(* ===== verification/Prelude.v ===== *)
(** * WG Desktop: verification library

    WG Desktop is a VPN client in C++ and Qt: a client process (src/src/), and a
    privileged daemon (src/src/daemon/ and src/src/platforms/) that configures the
    tunnel. The client keeps WireGuard profiles or a list of servers, decides what
    to connect to, drives a backend through a state machine, watches the health of
    the connection and measures the servers. This library models that core as
    executable definitions and proves what makes it correct.

    ** How the parts interact

    A profile (WireGuardProfileModel.v) is text that the parser
    (WireGuardConfig.v) reads into an [InterfaceConfig] (InterfaceConfig.v). The
    controller (ControllerModel.v) builds such configurations from a profile or
    from a location (ServerData.v) whose servers come from the server list
    (ServerList.v, Server.v), with the resolver and the address ranges of Dns.v,
    which exclude reserved blocks (Rfc.v) by the prefix arithmetic of
    IPAddress.v. The configuration crosses to the daemon as JSON (Json.v) and the
    daemon (DaemonModel.v) configures peers, routes, firewall and resolvers.
    Requests to the controller are tasks (TaskControllerAction.v) in the queue of
    Tasks.v, possibly in groups (TaskGroup.v). Once connected, ConnectionHealth.v
    runs the pings of PingHelper.v and asks for a silent switch when the
    connection is poor; ServerLatency.v measures the servers while it is down.
    CaptivePortal.v looks for a portal when the connection is unstable, and
    Notifications.v shows what the user is told and answers to the clicks. The
    application object (MozillaVPN.v) turns what the user, the controller and the
    profiles do into tasks and states, for each of which Navigator.v finds a screen.
    What lasts is kept in the settings (Settings.v, SettingsList.v), which Features.v
    and RecentConnections.v read. The commands of CommandLine.v run a controller of their
    own until it has come to a result. A browser talks to all this through the bridge process
    and the adapter of WebExtension.v.

    On the other side, the controller's backend is NetworkManager
    (NetmgrController.v, with the routing table of NetmgrUtils.v) or the daemon.
    Client and daemon talk by lines of JSON (JsonText.v) over a local socket
    (LocalSocket.v, DaemonConnection.v), or by the calls of D-Bus: DBusService.v is
    the service, which asks polkit about every caller, and LinuxController.v the
    client; the two run as a system of asynchronous steps. The Linux backend of the daemon
    (WireguardUtilsLinux.v) sends the netlink messages of Netlink.v;
    LinuxDaemon.v runs the daemon on it and states what the kernel is left with.
    SplitTunnel.v keeps applications out of the tunnel by the control groups that
    AppScope.v recognises, and DnsUtilsLinux.v sets the resolvers and the device.
    CryptoSettings.v is the encrypted settings file.

    ** Files

    - Prelude: the [Outcome] of a computation that can run out of fuel or be
      undefined in C++, tactics, the hint database, lemmas on lists and words.
    - QHostAddress, QString, Json: the Qt types the code uses. What Qt does with
      the text of addresses and numbers is the interface [QHostAddressText] /
      [QtText], whose laws ([QtTextLaws]) state documented behaviour; QtTextModel
      is an instance that satisfies them and the witnesses compute with it.
    - IPAddress (utils/ipaddress.cpp): prefixes on the raw words and byte arrays.
      [excludeAddresses] returns networks that cover exactly the difference, in
      at most one iteration per bit of the address.
    - Rfc (utils/rfc/): the reserved blocks as tables and the LAN ranges.
    - InterfaceConfig, WireGuardConfig (utils/): record, JSON and text forms, the
      parser with every error; ConfigRoundTrip proves that parsing the printed
      text gives the configuration back.
    - WireGuardProfileModel (models/): the stored profiles, refined to an abstract
      list of profiles with an active one; what is persisted is what is loaded.
    - DaemonModel (daemon/daemon.cpp): activation, switching, deactivation,
      status, handshake polling. The backend is any function from the calls it
      has received to an answer; theorems are about the sequences of calls, and
      hold for every backend.
    - Server, ServerList (utils/models/), ServerData (models/serverdata.cpp), Dns
      (dnshelper.cpp, controller_p.cpp): reading the server document, the weighted
      choice, the chosen location, resolvers and ranges.
    - ControllerModel (controller.cpp): every slot and operation as a function
      from the environment of the event to an effectful change of the members;
      ControllerProofs: no event a desktop client can meet reaches undefined
      behaviour, unless the servers it chooses from have weights of sum -1 or an
      empty range of ports; attempts are bounded, and what each main operation does.
    - PingSender (pingsender*.cpp, platforms/linux/linuxpingsender.cpp): checksums,
      echo and DNS requests, the filter of the raw socket, the answers.
    - PingHelper, ConnectionHealth (pinghelper.cpp, connectionhealth.cpp): the
      circular buffer refines a window on the log of all pings of the session;
      the statistics, the verdicts of a health check and the signals.
    - Tasks, TaskGroup (utils/taskscheduler.cpp, taskgroup.cpp): the scheduler
      refines a queue with one server, tasks run in order, none is lost.
    - TaskControllerAction (tasks/controlleraction/): task and controller composed;
      a task completes exactly once.
    - ServerLatency (serverlatency.cpp): queue, parallel pings, retries and
      timeouts, averages, scores and cooldowns.
    - NetmgrUtils, NetmgrController (platforms/linux/): longest prefix of the
      routing table; the activation, the wait for a handshake, the state machine.
    - Netlink, WireguardUtilsLinux, LinuxDaemon (platforms/linux/daemon/): message
      buffers and their reader, the backend in a state monad with the calls of the
      system as a trace, and the theorems over the trace (what the kernel holds).
    - DBusService, LinuxController (platforms/linux/daemon/dbusservice.cpp,
      platforms/linux/linuxcontroller.cpp, dbusclient.cpp): the service over the
      daemon and split tunnelling, and the backend of the controller that calls it.
    - AppScope, SplitTunnel, DnsUtilsLinux (platforms/linux/daemon/): the names of
      control groups, applications outside the tunnel, systemd-resolved and the
      interface.
    - JsonText, LocalSocket, DaemonConnection (localsocketcontroller.cpp,
      daemon/daemonlocalserverconnection.cpp): lines of JSON, the client with its
      timeouts and attempts, the server; the two put together. What Qt does with
      JSON text is the interface [QtJsonText] with its laws.
    - CryptoSettings (settings/cryptosettings.cpp, utils/hkdf.cpp and
      platforms/linux/xdgcryptosettings.cpp): the file formats, the nonces, the key
      derived from the secret of the portal. Cipher and HMAC are arguments.
    - Settings, SettingsList, Features (settings/, settingsholder.cpp, feature/):
      typed settings and groups, what listeners see, the list of the settings, what
      is logged and reset; features and what the service may change of them.
    - RecentConnections (models/recentconnections.cpp): the two lists of the last
      connections and their setting.
    - CaptivePortal (captiveportal/): the verdict of several requests, the task with
      its retries and time limit, when a detection starts and what it may report.
    - MozillaVPN (mozillavpn.cpp, errorhandler.cpp): states, tasks, alerts.
    - Navigator (frontend/navigator.cpp): the registered screens, requests and history;
      navigator and application composed, a screen of the state is always shown.
    - Notifications (notificationhandler.cpp, networkwatcher.cpp, statusicon.cpp):
      what is notified, unsecured networks with their cooldown, the clicks, the icon.
    - CommandLine (utils/commandlineparser.cpp, commands/): options, help, exit codes,
      and the commands; activate, deactivate and status in their event loops.
    - WebExtension (webextension/, webextensionadapter.cpp): messages framed by their
      length; both readers are instances of the interface [DecoderLaws], against which
      the path of a request from standard input to its answer is put together.

    ** Conventions

    A class is a [Record] of its members with one definition per method; names
    are the source's. Integers are [Z] with the wrap-around of their C++ width
    written out ([u16], [u32], [u64]); doubles are binary64 numbers of the standard
    library's [SpecFloat] where the code computes with doubles. Signals and calls
    of other components are values recorded in order. The clock, random numbers, sockets, settings and answers of
    other processes are arguments. An access that C++ leaves undefined is
    [Undefined], so that "is never undefined" is a theorem, not an assumption.

    ** Fuel

    Loops that are not structural take fuel and return [OutOfFuel] when it is
    spent; each has a theorem that the bound passed in is enough.
    [IPAddress.excludeAddress] has 129 units, one per bit of an IPv6 address and one
    to stop; [Tasks.maybeRunTask] has the size of the scripts of the queued tasks,
    which every run decreases; [ServerLatency.retryOverdue] has one more than the
    pings in flight; [Daemon.activate] and [DBusService.activate] have two levels,
    because the recursive call follows a deactivation that leaves no connection. The
    controller has no unbounded loop. The readers of WebExtension.v have one unit more
    than the bytes they hold; [WebExtension.handleMessage] has the depth of the stack,
    and one message exhausts every depth.

    ** Groups of theorems

    Refinements of abstract specifications: [excludeAddresses_correct],
    [run_refines], [scheduler_refines], [session_statistics], [signals_cross],
    [service_refines], [recent_refines]. Equivalence with a reference:
    [inetChecksum_rfc1071], [mainRoute_longestPrefix].
    Invariants of reachable states: [reachable_safe], [reachable_handles],
    [reachable_measurement], [reachable_activation], [reachable_app],
    [navigation_shows], [deactivate_leaves_nothing], [listeners_current]. Termination
    and progress: [timeouts_bounded], [completes_once], [task_completes],
    [switch_reconnect], [reachable_trying], [deactivations_told]. Round trips:
    [parse_toWgConf], [requests_roundtrip], [activate_crosses],
    [activation_crosses], [xdg_roundtrip], [launch_recognised], [request_response]. What is undone:
    [peer_undone], [sessions_restore], [exclusions_current]. What must not happen: [refused_no_effect],
    [logs_hide_secrets], [write_nonces], [reachable_alerts]. Functional and error behaviour: the
    remaining ones. Lemmas named in the manifest's findings
    ([excludeAddress_diverges], [weightChooser_undefined], ...) show defects.

    ** Not modelled

    User interface, translations, the drawing of icons, logging and telemetry; code of
    Qt, of the vendored HACL* ciphers and of the operating systems (sockets, the
    kernel behind netlink, iptables, D-Bus services), which is an argument of the
    models; the daemons of Windows and macOS; the sign-in, subscription and add-on
    delivery of the hosted service, whose tasks send one request each and which
    this fork switches off by early returns; copies and reference counts that only
    the leak detector sees. A backend answers the controller by later events, never
    from inside a call, and a completed task does not start its successor from
    inside the controller's call. Strings are of Latin-1 characters. *)
From Stdlib Require Import ZArith Lia Ascii String.
From stdpp Require Import base numbers list gmap strings.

• [Instructions to follow]: Search the material for the string "SettingsList" and return each line that has it.

• [Exercise result]:
    What lasts is kept in the settings (Settings.v, SettingsList.v), which Features.v
    - Settings, SettingsList, Features (settings/, settingsholder.cpp, feature/):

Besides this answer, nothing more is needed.